I knew a little about Neasden: I had driven past it on many occasions and wondered about the effects of heavy metals and particulates on Young Neasden's IQ scores, given the visible dusting of pollution everywhere, impure as the driven grey snow. That is principally the fault of the North Circular Road: Neasden is the diamond, in its ring, so to speak.  Somewhere along the way I learned that it had been the birthplace of Lesley Hornby (a.k.a. Twiggy) and David Baddiel, so it can't be all bad, I surmised. Anyway, being on the North Circular and near the start of the M1 is its main redeeming feature: it means you can get away to somewhere else remarkably quickly. Except when it is gridlocked, when the fumes could be harnessed by a local Dignitas.
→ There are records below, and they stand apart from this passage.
(** After two minutes: the switch is dropped unless another one was captured. *)
Definition switch_timeout (deviceID : string) (capturedAt : Z) (s : state) : state :=
  match switchContexts s !! deviceID with
  | Some c => if bool_decide (CapturedAt c = capturedAt) then drop s deviceID else s
  | None => s
  end.

Definition markESIMSwitchPhaseIfToken (deviceID : string) (token : Z) (phase : string) (now : Z) (s : state) : bool * state :=
  let deviceID := TrimSpace deviceID in
  if bool_decide (deviceID = "") || bool_decide (phase = "") then (false, s)
  else if bool_decide (token ≠ 0) && negb (bool_decide (current s deviceID = token)) then (false, s)
  else match switchContexts s !! deviceID with
       | Some c => (true, put s deviceID (with_phase c phase now))
       | None => (false, s)
       end.

Definition markESIMSwitchPhase (deviceID phase : string) (now : Z) (s : state) : bool * state :=
  markESIMSwitchPhaseIfToken deviceID 0 phase now s.

Definition updateESIMSwitchIdentityGeneration (deviceID : string) (token generation : Z) (s : state) : state :=
  let deviceID := TrimSpace deviceID in
  if bool_decide (deviceID = "") || bool_decide (generation = 0) then s
  else if bool_decide (token ≠ 0) && negb (bool_decide (current s deviceID = token)) then s
  else match switchContexts s !! deviceID with
       | Some c => put s deviceID (with_generation c generation)
       | None => s
       end.

Definition isLatestSwitchToken (deviceID : string) (token : Z) (s : state) : bool :=
  bool_decide (token ≠ 0) && bool_decide (current s deviceID = token).

Definition finishESIMSwitch (deviceID : string) (s : state) : option esimSwitchContext := switchContexts s !! deviceID.

Definition clearESIMSwitch (deviceID : string) (s : state) : state := drop s deviceID.

Definition clearESIMSwitchIfToken (deviceID : string) (token : Z) (s : state) : state :=
  if bool_decide (token = 0) then s
  else if bool_decide (current s deviceID = token) then drop s deviceID else s.

(** [resolvePostSwitchSnapshotIfToken] with a token. *)
Definition resolve_if_token (deviceID : string) (token : Z) (s : state) : option esimSwitchContext :=
  if bool_decide (current s deviceID = token) then switchContexts s !! deviceID else None.

Definition switchTokenStillCurrent (deviceID : string) (token : Z) (s : state) : bool :=
  if bool_decide (token = 0) then true else isLatestSwitchToken deviceID token s.

(** [finishESIMSwitchForFailure] with a token. *)
Definition finish_failure (deviceID : string) (token : Z) (s : state) : option esimSwitchContext * state :=
  if bool_decide (current s deviceID = token) then
    match switchContexts s !! deviceID with
    | Some c => (Some c, drop s deviceID)
    | None => (None, s)
    end
  else (None, s).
The other view of Neasden was cultivated for many years by Private Eye, who blessed the area with a mythical football team, Neasden F.C. whose only supporters were Sid and Doris Bonkers, and starred Wally Fawkes, the one-legged custodian of the net (i.e. goalkeeper). To the Eye public schoolboy writers, it was quintessential suburbia, and they were entitled to satirise it; but they were wrong, and if you lived in real middle class suburbia, as I had, you knew that Neasden was one or two steps down from that, and felt that they shouldn't kick a suburb when it was down, and out.
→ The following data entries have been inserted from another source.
(** C13: whatever the device answers, the finish of a switch that is no longer
    known does nothing, and any other one ends the record of its own token
    exactly once, as its last request.  As soon as it is told that the switch or
    its worker is not the current one, it commands nothing more and does not
    report success; success is reported only with the target in the card; the
    radio goes online only for a card that may; and calls over WiFi are restored
    only through the gate of the authentication or after a maintenance lock was
    seen. *)
Theorem switch_finish trace :
  token ≠ 0 → exec (handleESIMSwitchAfter unicode_lower UIMReadinessTransportFatal token) trace tt →
  ∃ s, watch (finish_step token) unknown trace = Some s ∧
    match v_snapshot s with
    | None => trace = [mkExchange (ResolveIfToken token) None]
    | Some c => v_cleared s = true ∧ (v_done s = true → v_identity s = true ∧ v_stale s = false)
    end.
Proof.
  intros Ht Hx. unfold handleESIMSwitchAfter, resolvePostSwitchSnapshotIfToken in Hx. rewrite bool_decide_eq_false_2 in Hx by done.
  destruct Hx as (found & t & -> & Hx). destruct found as [c|].
  2:{ destruct Hx as [-> _]. exists unknown. split; [|done]. cbn. by rewrite bool_decide_eq_true_2. }
  assert (Hend : triple (finish_step token) (eq (at_start c))
    (let? finalizeOK := finish_switch unicode_lower UIMReadinessTransportFatal token c in
     let? _ := (if (finalizeOK : bool) then mark token SwitchPhaseDone else Ret tt) in
     if bool_decide (SwitchToken c ≠ 0) then ask (ClearIfToken (SwitchToken c)) else ask ClearSwitch)
    (λ _ s, v_snapshot s = Some c ∧ v_cleared s = true ∧ (v_done s = true → v_identity s = true ∧ v_stale s = false))).
  { eapply triple_call; [apply finish_switch_ok|].
    assert (Hclear : ∀ w stale identity clean gate done, (done = true → identity = true ∧ stale = false) →
      T (mkView (Some c) w stale identity clean gate done false)
        (if bool_decide (SwitchToken c ≠ 0) then ask (ClearIfToken (SwitchToken c)) else ask ClearSwitch)
        (λ _ s, v_snapshot s = Some c ∧ v_cleared s = true ∧ (v_done s = true → v_identity s = true ∧ v_stale s = false))).
    { intros w stale identity clean gate done Hdone. case_bool_decide as Hz; unfold ask; apply triple_next; intros r; eexists;
        (split; [cbn; rewrite ?bool_decide_eq_true_2 by (done || by apply dec_stable); reflexivity|by apply triple_done]). }
    intros [] s Hs; cbn [finished] in Hs.
    - destruct Hs as (w & clean & gate & ->). unfold mark. apply triple_next. intros r. eexists. split.
      { unfold at_work, finish_step. cbn beta iota delta [x_request x_answer]. rewrite !bool_decide_eq_true_2 by done. reflexivity. }
      cbn [bind]. by apply Hclear.
    - destruct Hs as (w & stale & identity & clean & gate & ->). cbn [bind]. by apply Hclear. }
  destruct (Hend (at_start c) t tt eq_refl Hx) as (s & Hw & Hc & Hcl & Hd). exists s. split; [|by rewrite Hc].
  cbn [watch]. cbn. by rewrite bool_decide_eq_true_2.
Qed.

(** ** The convergence *)

(** [v_events]: how many events came in the window; [v_probes]: the readings of
    the card; [v_good]: the last one was of the card that is waited for;
    [v_off]: the slot that was powered off and not told to power on since;
    [v_dark]: the slots whose last power-on the modem refused; [v_policy]: the
    policy of the card was applied. *)
Record counts := mkCounts {
  v_events : Z; v_probes : Z; v_good : bool; v_resets : Z; v_recoveries : Z; v_off : option Z; v_dark : list Z; v_policy : bool }.
Definition none_yet : counts := mkCounts 0 0 false 0 0 None [] false.

(** With a window for events, one reading for each event and one for the slot of
    the restart may come before the twenty of the loop, and the restart may come
    before the reset of the loop. *)
Definition readings (gated : bool) (events : Z) : Z := if gated then events + 21 else 20.
Definition resets (gated : bool) : Z := if gated then 2 else 1.

(** The card is not read again after a good reading, except that the restart that
    follows the window does not look at its own reading; what is powered off is
    told to power on before anything else; a recovery of the core follows two
    readings of its own; and the policy is applied once, after a good reading. *)
Definition converge_step (gated : bool) (target : string) (s : counts) (x : exchange request) : option counts :=
  let '(mkCounts events probes good rs recoveries off dark policy) := s in
  let free := bool_decide (off = None) && negb good && negb policy in
  let ok b s := if (b : bool) then Some s else None in
  match x_request x as q return answer q → option counts with
  | CurrentEventSource | NewEventSource => λ _, ok (gated && bool_decide (probes = 0)) s
  | EventsInWindow _ => λ r, ok (gated && bool_decide (probes = 0)) (mkCounts (Z.of_nat (length r)) probes good rs recoveries off dark policy)
  | DropEventSource => λ _, ok (gated && bool_decide (off = None)) s
  | GetUIMReadiness => λ r,
      ok (free && bool_decide (probes < readings gated events))
        (mkCounts events (probes + 1) (bool_decide (Action (classifyPostSwitchReadiness r.1 target) = RestoreRuntime)) rs recoveries off dark policy)
  | PostSwitchReload => λ _, ok (free && bool_decide (rs < resets gated)) (mkCounts events probes good (rs + 1) recoveries off dark policy)
  | PowerOffSIM slot => λ _,
      ok (bool_decide (off = None) && negb policy && (negb good || (gated && bool_decide (rs = 0))) && bool_decide (rs < resets gated))
        (mkCounts events probes false (rs + 1) recoveries (Some slot) dark policy)
  | PowerOnSIM slot => λ r,
      ok (bool_decide (off = Some slot))
        (mkCounts events probes good rs recoveries None (match r with None => filter (.≠ slot) dark | Some _ => slot :: dark end) policy)
  | RequestCoreRecovery _ => λ _, ok (free && bool_decide (2 * (recoveries + 1) <= probes)) (mkCounts events probes good rs (recoveries + 1) off dark policy)
  | ResolvePolicy _ => λ _, ok (good && negb policy && bool_decide (off = None)) (mkCounts events probes good rs recoveries off dark true)
  | Sleep _ => λ _, Some s
  | GetOperatingMode | GetSignalInfo | InReinitWindow | WaitCoreReady => λ _, ok free s
  | _ => λ _, None
  end (x_answer x).

Notation C gated target s p Q := (triple (converge_step gated target) (eq s) p Q).
Ltac probe_step := cbn [bind ask]; apply triple_next; intros ?; eexists;
  split; [unfold converge_step; cbn beta iota delta [x_request x_answer]; repeat match goal with |- context [bool_decide ?P] => rewrite (bool_decide_eq_true_2 P) by first [reflexivity|lia] end; cbn [andb negb orb]; rewrite ?orb_true_r; cbn [andb]; reflexivity|].

Lemma classify_with_error r e target : classifyPostSwitchReadiness (with_error r e) target = classifyPostSwitchReadiness r target.
Proof. by destruct e. Qed.

(** A slot that is powered off is told to power on. *)
Lemma power_cycle_ok gated target slot events probes good rs recoveries dark :
  rs < resets gated → good = false ∨ gated = true ∧ rs = 0 →
  C gated target (mkCounts events probes good rs recoveries None dark false) (triggerPowerCycleFallback slot)
    (λ _ s, ∃ dark, s = mkCounts events probes false (rs + 1) recoveries None dark false).
Proof.
  intros Hr Hg. unfold triggerPowerCycleFallback. cbn [bind ask]. apply triple_next. intros off. eexists. split.
  { unfold converge_step. cbn beta iota delta [x_request x_answer]. rewrite (bool_decide_eq_true_2 (rs < resets gated)) by done.
    replace (negb good || gated && bool_decide (rs = 0)) with true by (destruct Hg as [->|[-> ->]]; by destruct good || done). cbn [andb negb]. reflexivity. }
  probe_step. probe_step.
  match goal with on : answer (PowerOnSIM _) |- _ => destruct off, on end; apply triple_done; by eexists.
Qed.

(** What the loop leaves. *)
Definition converged (events : Z) (r : convergence) (s : counts) : Prop :=
  v_events s = events ∧ v_off s = None ∧ v_policy s = false ∧ v_good s = c_Ready r ∧ c_Degraded r = negb (c_Ready r).

Lemma converge_loop_ok gated events w target windowMS attempts untilReload stalls last lastSlot probes rs recoveries dark :
  0 <= stalls → 0 <= recoveries → 2 * recoveries + stalls <= probes → probes + Z.of_nat attempts <= readings gated events →
  (untilReload ≠ O → rs < resets gated) →
  C gated target (mkCounts events probes false rs recoveries None dark false)
    (converge_loop unicode_lower UIMReadinessTransportFatal w target defaultPostSwitchCoreStallThreshold windowMS attempts untilReload stalls last lastSlot)
    (converged events).
Proof.
  revert untilReload stalls last lastSlot probes rs recoveries dark.
  induction attempts as [|attempts IH]; intros untilReload stalls lst lastSlot probes rs recoveries dark Hs Hr Hle Hpr Hre; cbn [converge_loop].
  { apply triple_done. unfold converge_timeout. by destruct (negb _). }
  probe_step. match goal with r : answer GetUIMReadiness |- _ => rename r into probe end. cbv zeta. rewrite classify_with_error.
  assert (Hle' : 2 * recoveries + stalls + 1 <= probes + 1) by lia. assert (Hpr' : probes + 1 + Z.of_nat attempts <= readings gated events) by lia. clear Hle Hpr.
  revert Hle' Hpr'. generalize (probes + 1). clear probes. intros probes Hle' Hpr'.
  generalize (with_error probe.1 probe.2), (classifyPostSwitchReadiness probe.1 target). intros r d.
  case_bool_decide as Hd; [by apply triple_done|].
  eapply triple_call with (R := λ _ s, s = mkCounts events probes false rs recoveries None dark false).
  { destruct (isPostSwitchQMIServiceStall _ _ _ _); [by apply triple_done|]. unfold probePostSwitchQMIServiceStall.
    eapply triple_call with (R := λ _ s, s = mkCounts events probes false rs recoveries None dark false).
    - destruct (postSwitchOperatingModeProbe w); [probe_step|]; by apply triple_done.
    - intros [] ? ->; [by apply triple_done|]. destruct (postSwitchSignalProbe w); [probe_step|]; by apply triple_done. }
  intros stall ? ->. eapply triple_call with (R := λ _ s, s = mkCounts events probes false rs recoveries None dark false).
  { unfold reinit_window. case_bool_decide; [unfold ask; probe_step|]; by apply triple_done. }
  intros inWindow ? ->. cbn beta. generalize (stall && negb inWindow). intros counted.
  assert (Hn : 0 <= (if counted then stalls + 1 else 0) <= stalls + 1) by (destruct counted; lia).
  revert Hn. generalize (if counted then stalls + 1 else 0). intros n Hn.
  assert (Hnext : ∀ (rs : Z) dark, ((untilReload - 1)%nat ≠ O → rs < resets gated) →
    C gated target (mkCounts events probes false rs recoveries None dark false)
      (converge_loop unicode_lower UIMReadinessTransportFatal w target defaultPostSwitchCoreStallThreshold windowMS attempts (untilReload - 1) n d (ActiveSlot r))
      (converged events)).
  { intros. apply IH; [lia..|done]. }
  destruct (_ && _ && _) eqn:Hrec.
  - apply andb_prop in Hrec as [[_ H2%bool_decide_eq_true]%andb_prop _]. unfold defaultPostSwitchCoreStallThreshold in H2.
    eapply triple_call with (R := λ _ s, s = mkCounts events probes false rs (recoveries + 1) None dark false).
    + unfold recover_core. probe_step. destruct (postSwitchCoreReadyWaiter w).
      * match goal with r : answer (RequestCoreRecovery _) |- _ => destruct r end; cbn [ask_if]; [probe_step|cbn [bind ask]]; probe_step; by apply triple_done.
      * match goal with r : answer (RequestCoreRecovery _) |- _ => destruct r end; cbn [ask_if]; [probe_step|]; by apply triple_done.
    + intros _ ? ->. apply IH; [lia..|]. intros. apply Hre. lia.
  - destruct (bool_decide (untilReload = 1%nat) && _ && _) eqn:Hu; [|apply Hnext; intros; apply Hre; lia].
    apply andb_prop in Hu as [[Hu%bool_decide_eq_true _]%andb_prop _]. specialize (Hre ltac:(lia)). subst untilReload.
    destruct (postSwitchSIMReloader w).
    + probe_step. match goal with r : answer PostSwitchReload |- _ => destruct r as [slot [e|]] end; cbn [snd]; [by apply triple_done|]. by apply Hnext.
    + destruct (postSwitchSIMPowerController w); [|by apply Hnext]. eapply triple_call; [by apply power_cycle_ok; [|left]|].
      intros [e|] ? (dark' & ->); [by apply triple_done|by apply Hnext].
Qed.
I'm not quite sure if I had even heard of Harlesden, until I first went to The Comedy Store and heard this gag:

"Well there was this geezer who lived in Harlesden and he was right hacked off with getting his car nicked all the time, and it was obviously lazy locals because he only ever had to pick it up from a few streets away. Anyway he gets a new car and he decides to get a Doberman to guard it while he's off shopping. So one day he's gone off to buy some stuff, left the dog on the back seat, comes back an hour later, and finds the car's gone - but the Doberman's  chocked up on four piles of bricks!"

You get the picture. But Harlesden is much changed now from its high crime era. Gentrification seems to have followed me from Finsbury Park. Now it's full of BBC executives who work down the road, journalists, website Michelangelos, and modish architects: blackspot to new black in 10 years.
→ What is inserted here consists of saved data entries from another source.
(* ===== verification/SimFilesProofs.v ===== *)
(** * Properties of the decoders of SIM files

    No decoder panics, whatever the card holds; records that follow the
    specification decode to what was encoded. *)

From Stdlib Require Import Ascii String.
From S2P Require Import Prelude GoText GoUnicode SmsCodec SmsCodecProofs Lines DeviceIdentity SimFiles.
From stdpp Require Import strings.

#[local] Open Scope string_scope.
#[local] Open Scope Z_scope.

Import Identity.

(** ** Padding *)

Lemma padding_spec b : padding b = true ↔ b = 0xFF ∨ b = 0.
Proof. unfold padding. by rewrite orb_true_iff, !bool_decide_eq_true. Qed.

Lemma trim_end_spec data : ∀ e, (e ≤ List.length data)%nat →
  (trim_end data e ≤ e)%nat ∧
  (∀ i, (trim_end data e ≤ i < e)%nat → padding (nth i data 0) = true) ∧
  (trim_end data e = O ∨ padding (nth (pred (trim_end data e)) data 0) = false).
Proof.
  induction e as [|e IH]; intros He; cbn [trim_end]; [split_and!; [lia|intros; lia|by left]|].
  destruct (padding (nth e data 0)) eqn:E.
  - destruct (IH ltac:(lia)) as (H1 & H2 & H3). split_and!; [lia| |done].
    intros i Hi. destruct (decide (i = e)) as [->|]; [done|]. apply H2. lia.
  - split_and!; [lia|intros; lia|by right].
Qed.

Lemma trimSPNPadding_eq data : trimSPNPadding data = trimSIMPadding data.
Proof. done. Qed.

(** What is cut off is padding, and what is left does not end with it. *)
Definition trimmed (l : bytes) : Prop := l = [] ∨ ∃ l' x, l = (l' ++ [x])%list ∧ padding x = false.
I live in Willesden, started off renting near the posher bit
(Willesden Green) with its very nice conservation area, but when it came to buying it had to be north Willesden - trying very hard to call itself Gladstone to associate it with the lovely Gladstone Park, and delineate itself more firmly from neighbouring Neasden. It won't work, unless there is a Berlin-style wall. 

Willesden has one distinction: until Sainsbury's planted a 'Local' in it, it must have been the only High Street in the British Isles with no national brand or chain, or franchise or name of any kind, except betting shops, just faux KFC chicken shops, payday lenders and countless small, all-purpose grocery-fruit-veg shops with the produce stacked on the pavement. It is a high street for Dismaland. WHSmiths opened and closed, Costa is trying its luck near the tube station.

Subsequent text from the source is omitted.